Lemma plain_shows key c l :
  Modifiers.is_ctrl (KeyEvent.modifiers key) = false → shows c l →
  ∃ c', handle_key_press key c = Return ((plain key l).1, c') ∧ shows c' (plain key l).2.
Proof.
  intros Hk Hs. unfold handle_key_press, plain. rewrite Hk.
  destruct (KeyEvent.code key) eqn:Ec; cbn [fst snd]; try (by apply typed_shows).
  - eexists. split; [done|]. by apply (cleared_shows c).
  - destruct (enter_shows c l Hs) as [E1 E2]. destruct (enter c) as [o c']. simpl in *. subst o. by eexists.
  - by apply backspace_shows.
  - destruct (delete_under_shows c l Hs) as (c' & -> & Hc'). by eexists.
  - eexists. split; [done|]. eapply shows_text; try done; [constructor|apply ascii_text|by apply (sh_text _ _ Hs)
      |by apply (sh_pos _ _ Hs)|by left]; by destruct Hs.
  - eexists. split; [done|]. eapply shows_end; try done; simpl; [by apply (sh_text _ _ Hs)| |by apply (sh_pos _ _ Hs)].
    by rewrite (sh_text _ _ Hs).
  - unfold key_to_char. rewrite Ec. by eexists.
  - unfold key_to_char. rewrite Ec. by eexists.
  - by apply up_shows.
  - by apply down_shows.
  - eexists. split; [done|]. by apply arrows_show.
  - eexists. split; [done|]. by apply arrows_show.
Qed.
Lemma event_shows e c l :
  shows c l → ∃ c', process_event e c = Return ((press e l).1, c') ∧ shows c' (press e l).2.
Proof.
  intros Hs. unfold process_event, press.
  assert (shows (c <| event_buffer ::= λ l, l ++ [e] |>) l) as Hs' by (by destruct Hs; split).
  destruct (InputEvent.as_key e) as [key|]; [|by eexists]. destruct (negb _); [by eexists|].
  destruct (Modifiers.is_ctrl _) eqn:Ek; [|by apply plain_shows].
  unfold handle_key_press. rewrite Ek. by apply ctrl_shows.
Qed.
Lemma all_show events c l :
  shows c l → ∃ c', process_all events c = Return ((typed events l).1, c') ∧ shows c' (typed events l).2.
Proof.
  revert c l. induction events as [|e events IH]; intros c l Hs; [by eexists|]. cbn [process_all typed].
  destruct (event_shows e c l Hs) as (c1 & -> & H1). cbn [mbind outcome_bind].
  destruct (press e l) as [o l1]. cbn [fst snd] in *.
  destruct (IH c1 l1 H1) as (c2 & -> & H2). cbn [mbind outcome_bind].
  destruct (typed events l1) as [os l2]. by eexists.
Qed.

(** C23: The console is a line editor: whatever the keys, it returns, hands out the commands that the
    specification hands out, and shows the specification's text, cursor and history of at most 100
    lines; word deletion, history and the control keys included. *)
Theorem console_is_line_editor task events :
  ∃ c, process_all events (new task) = Return ((typed events empty).1, c) ∧
    text_buffer c = text (typed events empty).2 ∧ cursor_pos c = length (left (typed events empty).2) ∧
    history c = past (typed events empty).2 ∧ history_pos c = shown (typed events empty).2 ∧ length (history c) ≤ 100.
Proof.
  destruct (all_show events (new task) empty) as (c & E & [Et Ec Eh Ep _ _ _ Hb _]).
  { split; try done; simpl; try constructor. lia. }
  exists c. by rewrite Eh.
Qed.
End LineProps.

(** ** The commands ([commands.rs]) *)

Section commands.
#[local] Open Scope N_scope.

(** [String::from_utf8_lossy]: every maximal piece that is not UTF-8 becomes U+FFFD. *)
Definition second_byte (b0 : N) (b1 : N) : bool :=
  if b0 =? 0xE0 then (0xA0 <=? b1) && (b1 <=? 0xBF)
  else if b0 =? 0xED then (0x80 <=? b1) && (b1 <=? 0x9F)
  else if b0 =? 0xF0 then (0x90 <=? b1) && (b1 <=? 0xBF)
  else if b0 =? 0xF4 then (0x80 <=? b1) && (b1 <=? 0x8F)
  else Utf8.continuation b1.
Fixpoint from_utf8_lossy (bytes : list N) : Str.t :=
  match bytes with
  | [] => []
  | b0 :: r0 =>
      if b0 <? 0x80 then b0 :: from_utf8_lossy r0
      else if (0xC2 <=? b0) && (b0 <=? 0xDF) then
        match r0 with
        | b1 :: r1 => if Utf8.continuation b1 then ((b0 - 0xC0) * 64 + (b1 - 0x80)) :: from_utf8_lossy r1
                      else 0xFFFD :: from_utf8_lossy r0
        | [] => [0xFFFD]
        end
      else if (0xE0 <=? b0) && (b0 <=? 0xEF) then
        match r0 with
        | b1 :: r1 =>
            if second_byte b0 b1 then
              match r1 with
              | b2 :: r2 =>
                  if Utf8.continuation b2
                  then ((b0 - 0xE0) * 4096 + (b1 - 0x80) * 64 + (b2 - 0x80)) :: from_utf8_lossy r2
                  else 0xFFFD :: from_utf8_lossy r1
              | [] => [0xFFFD]
              end
            else 0xFFFD :: from_utf8_lossy r0
        | [] => [0xFFFD]
        end
      else if (0xF0 <=? b0) && (b0 <=? 0xF4) then
        match r0 with
        | b1 :: r1 =>
            if second_byte b0 b1 then
              match r1 with
              | b2 :: r2 =>
                  if Utf8.continuation b2 then
                    match r2 with
                    | b3 :: r3 =>
                        if Utf8.continuation b3
                        then ((b0 - 0xF0) * 262144 + (b1 - 0x80) * 4096 + (b2 - 0x80) * 64 + (b3 - 0x80))
                             :: from_utf8_lossy r3
                        else 0xFFFD :: from_utf8_lossy r2
                    | [] => [0xFFFD]
                    end
                  else 0xFFFD :: from_utf8_lossy r1
              | [] => [0xFFFD]
              end
            else 0xFFFD :: from_utf8_lossy r0
        | [] => [0xFFFD]
        end
      else 0xFFFD :: from_utf8_lossy r0
  end.
End commands.

Module CommandHandler.
Section handler.
#[local] Open Scope N_scope.
Context `{HashOrder} `{UuidFormat}.

(* cli_console/src/commands.rs:157-164 CommandHandler *)
Record t := mk {
  fs_service : FileSystemViewService.t;
  root : DirectoryView.t;
  storage : JournaledStorage.t
}.
#[global] Instance rebuild_t : Rebuild t := λ h, mk (fs_service h) (root h) (storage h).
(** The service holds a copy of the root. *)
(* cli_console/src/commands.rs:168-181 CommandHandler::new *)
Definition new (root_id : ObjectId.t) : t :=
  let root := DirectoryView.new root_id in
  mk (FileSystemViewService.register_directory root FileSystemViewService.new) root JournaledStorage.new.
(** The answer of the service, with the name of the command before an error. *)
Definition failed (command : string) (e : OperationError.t) : Str.t :=
  str (command +:+ " failed: ") ++ OperationError.display e.
(* cli_console/src/commands.rs:186-194 CommandHandler::ls *)
Definition ls (path : Str.t) (h : t) : result (list Str.t) Str.t :=
  match FileSystemViewService.ls (root h) path (fs_service h) with
  | Err e => Err (failed "ls" e)
  | Ok entries => Ok (DirectoryEntry.name <$> entries)
  end.
(** When reading fails, the transaction is not ended. *)
(* cli_console/src/commands.rs:199-216 CommandHandler::cat *)
Definition cat (drawn : TransactionId.t) (path : Str.t) (h : t) : result Str.t Str.t * t :=
  let refused e := Err (str "cat failed: " ++ utf8_text (TransactionError.display e)) in
  match FileSystemViewService.open (root h) path (fs_service h) with
  | Err e => (Err (failed "cat" e), h)
  | Ok obj_id =>
      match JournaledStorage.begin_transaction drawn (storage h) with
      | (Err e, s) => (refused e, h <| storage := s |>)
      | (Ok tx, s) =>
          match JournaledStorage.read_data tx obj_id s with
          | Err e => (refused e, h <| storage := s |>)
          | Ok bytes => (Ok (from_utf8_lossy bytes), h <| storage := (JournaledStorage.rollback (tx, s)).2.2 |>)
          end
      end
  end.
(** A mutation of the service, on the root and the registered directories. *)
Definition on_service {A} (f : DirectoryView.t * FileSystemViewService.t
      → result A OperationError.t * (DirectoryView.t * FileSystemViewService.t)) (h : t)
    : result A OperationError.t * t :=
  let '(r, (d, s)) := f (root h, fs_service h) in (r, h <| root := d |> <| fs_service := s |>).
(* cli_console/src/commands.rs:221-228 CommandHandler::mkdir *)
Definition mkdir (drawn : ObjectId.t) (path : Str.t) (h : t) : result Str.t Str.t * t :=
  match on_service (FileSystemViewService.mkdir drawn path) h with
  | (Err e, h) => (Err (failed "mkdir" e), h)
  | (Ok dir_id, h) => (Ok (str "Created directory: " ++ utf8_text (ObjectId.display dir_id)), h)
  end.
(* cli_console/src/commands.rs:233-244 CommandHandler::link *)
Definition link (path : Str.t) (object_id : ObjectId.t) (kind : ObjectKind.t) (h : t) : result Str.t Str.t * t :=
  match on_service (FileSystemViewService.link path object_id kind) h with
  | (Err e, h) => (Err (failed "link" e), h)
  | (Ok _, h) => (Ok (str "Linked " ++ utf8_text (ObjectId.display object_id) ++ str " to " ++ path), h)
  end.
(* cli_console/src/commands.rs:249-265 CommandHandler::stat *)
Definition stat (path : Str.t) (h : t) : result Str.t Str.t :=
  match FileSystemViewService.stat (root h) path (fs_service h) with
  | Err e => Err (failed "stat" e)
  | Ok i =>
      Ok (str "Object ID: " ++ utf8_text (ObjectId.display (StatInfo.id i)) ++ [10]
          ++ str "Kind: " ++ str (ObjectKind.display (StatInfo.kind i)) ++ [10]
          ++ match StatInfo.size i with Some n => str ("Size: " +:+ pretty n +:+ " bytes") ++ [10] | None => [] end
          ++ match StatInfo.entry_count i with Some n => str ("Entries: " +:+ pretty n) ++ [10] | None => [] end)
  end.
End handler.
End CommandHandler.

Module PersistentCommandHandler.
Section handler.
#[local] Open Scope N_scope.
Context {D : Type} `{BlockDevice D} `{StorageJson} `{UuidFormat}.

(* cli_console/src/commands.rs:14-19 PersistentCommandHandler *)
Record t := mk { fs : PersistentFilesystem.t D; current_dir : ObjectId.t }.
#[global] Instance rebuild_t : Rebuild t := λ h, mk (fs h) (current_dir h).
(** The counter is a static variable, shared by all handlers: it is passed along. *)
(* cli_console/src/commands.rs:146-154 get_timestamp *)
Definition get_timestamp (counter : N) : outcome N := add_u64 counter 1.
(* cli_console/src/commands.rs:23-27 PersistentCommandHandler::new *)
Definition new (drawn : PersistentFilesystem.draw) (root_dir_id : ObjectId.t) (device : D) (owner : string)
    : outcome (result t TransactionError.t) :=
  r ← PersistentFilesystem.format drawn root_dir_id device owner;
  Return (map_ok (λ fs, mk fs (PersistentFilesystem.root_dir_id fs)) r).
(* cli_console/src/commands.rs:30-34 PersistentCommandHandler::open *)
Definition open (device : D) (root_dir_id : ObjectId.t) : outcome (result t TransactionError.t) :=
  r ← PersistentFilesystem.open device root_dir_id;
  Return (map_ok (λ fs, mk fs (PersistentFilesystem.root_dir_id fs)) r).
(** A call of the file system, with what to say about its error. *)
Definition on_fs {A} (what : Str.t) (m : outcome (result A TransactionError.t * PersistentFilesystem.t D)) (h : t)
    : outcome (result A Str.t * t) :=
  '(r, f) ← m;
  Return (map_err (λ e, what ++ str ": " ++ utf8_text (TransactionError.display e)) r, h <| fs := f |>).
Definition quoted (s : Str.t) : Str.t := str "'" ++ s ++ str "'".
(* cli_console/src/commands.rs:120-142 PersistentCommandHandler::resolve_path *)
Definition resolve_path (drawn : TransactionId.t) (path : Str.t) (h : t) : outcome (result ObjectId.t Str.t * t) :=
  let path := Str.trim path in
  if bool_decide (path = []) || bool_decide (path = str "/") || bool_decide (path = str ".")
  then Return (Ok (current_dir h), h)
  else
    try! entries, h := on_fs (str "Failed to read current directory")
                         (PersistentFilesystem.list_dir drawn (current_dir h) (fs h)) h in
    Return (match list_find (λ e, e.1 = utf8_string path) entries with
            | Some (_, (_, entry)) => Ok (BlockStore.DirectoryEntry.object_id entry)
            | None => Err (str "Path not found: " ++ quoted path ++ str " (current directory only supported)")
            end, h).
(* cli_console/src/commands.rs:37-46 PersistentCommandHandler::ls *)
Definition ls (d1 d2 : TransactionId.t) (path : Str.t) (h : t) : outcome (result (list string) Str.t * t) :=
  try! dir_id, h := resolve_path d1 path h in
  try! entries, h := on_fs (str "Failed to list directory " ++ quoted path)
                       (PersistentFilesystem.list_dir d2 dir_id (fs h)) h in
  Return (Ok entries.*1, h).
(* cli_console/src/commands.rs:49-54 PersistentCommandHandler::cat *)
Definition cat (d1 d2 : TransactionId.t) (path : Str.t) (h : t) : outcome (result (list N) Str.t * t) :=
  try! file_id, h := resolve_path d1 path h in
  on_fs (str "Failed to read file " ++ quoted path) (PersistentFilesystem.read_file d2 file_id (fs h)) h.
(** A name with no path in it. *)
Definition has_separator (name : Str.t) : bool := bool_decide (47 ∈ name) || bool_decide (92 ∈ name).
Definition check_name (what : string) (name : Str.t) : result unit Str.t :=
  if bool_decide (name = []) then Err (str (what +:+ " name cannot be empty"))
  else if has_separator name then Err (str (what +:+ " name cannot contain path separators"))
  else Ok tt.
(* cli_console/src/commands.rs:57-72 PersistentCommandHandler::mkdir *)
Definition mkdir (new_dir_id : ObjectId.t) (d1 : PersistentFilesystem.draw) (d2 : TransactionId.t)
    (d3 : PersistentFilesystem.draw) (name : Str.t) (counter : N) (h : t) : outcome (result Str.t Str.t * (N * t)) :=
  match check_name "Directory" name with
  | Err e => Return (Err e, (counter, h))
  | Ok _ =>
      timestamp ← get_timestamp counter;
      '(r, h) ← on_fs (str "Failed to create directory " ++ quoted name)
                  (PersistentFilesystem.mkdir new_dir_id d1 d2 d3 (utf8_string name) (current_dir h) "user" timestamp
                     (fs h)) h;
      Return (map_ok (λ dir_id, str "Created directory: " ++ name ++ str " (id: "
                                ++ utf8_text (ObjectId.display dir_id) ++ str ")") r, (timestamp, h))
  end.
(* cli_console/src/commands.rs:75-99 PersistentCommandHandler::write_file *)
Definition write_file (file_id : ObjectId.t) (d1 : PersistentFilesystem.draw) (d2 : TransactionId.t)
    (d3 : PersistentFilesystem.draw) (name : Str.t) (content : list N) (counter : N) (h : t)
    : outcome (result Str.t Str.t * (N * t)) :=
  match check_name "File" name with
  | Err e => Return (Err e, (counter, h))
  | Ok _ =>
      timestamp ← get_timestamp counter;
      '(r, h) ← on_fs (str "Failed to write file " ++ quoted name)
                  (PersistentFilesystem.write_file file_id d1 content (fs h)) h;
      match r with
      | Err e => Return (Err e, (timestamp, h))
      | Ok file_id =>
          '(r, h) ← on_fs (str "Failed to link file " ++ quoted name)
                      (PersistentFilesystem.link d2 d3 (utf8_string name) (current_dir h) file_id ObjectKind.Blob
                         timestamp (fs h)) h;
          Return (map_ok (λ _, str "Wrote file: " ++ name ++ str (" (" +:+ pretty (len content) +:+ " bytes, id: ")
                               ++ utf8_text (ObjectId.display file_id) ++ str ")") r, (timestamp, h))
      end
  end.
(* cli_console/src/commands.rs:102-117 PersistentCommandHandler::rm *)
Definition rm (d1 : TransactionId.t) (d2 : PersistentFilesystem.draw) (name : Str.t) (counter : N) (h : t)
    : outcome (result Str.t Str.t * (N * t)) :=
  if bool_decide (name = []) then Return (Err (str "File name cannot be empty"), (counter, h))
  else
    timestamp ← get_timestamp counter;
    '(r, h) ← on_fs (str "Failed to remove " ++ quoted name)
                (PersistentFilesystem.unlink d1 d2 (utf8_string name) (current_dir h) timestamp (fs h)) h;
    Return (match r with
            | Err e => Err e
            | Ok (Some entry) => Ok (str "Removed: " ++ name ++ str " (id: "
                                     ++ utf8_text (ObjectId.display (BlockStore.DirectoryEntry.object_id entry)) ++ str ")")
            | Ok None => Err (str "Not found: " ++ quoted name)
            end, (timestamp, h)).
End handler.
End PersistentCommandHandler.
■ ■ ■ ■ ■
» PROBLEM DETAILS:
Where does "found" occur in the data? Copy each line that has it.

» RESPONSE AREA:
            | None => Err (str "Path not found: " ++ quoted path ++ str " (current directory only supported)")
            | Ok None => Err (str "Not found: " ++ quoted name)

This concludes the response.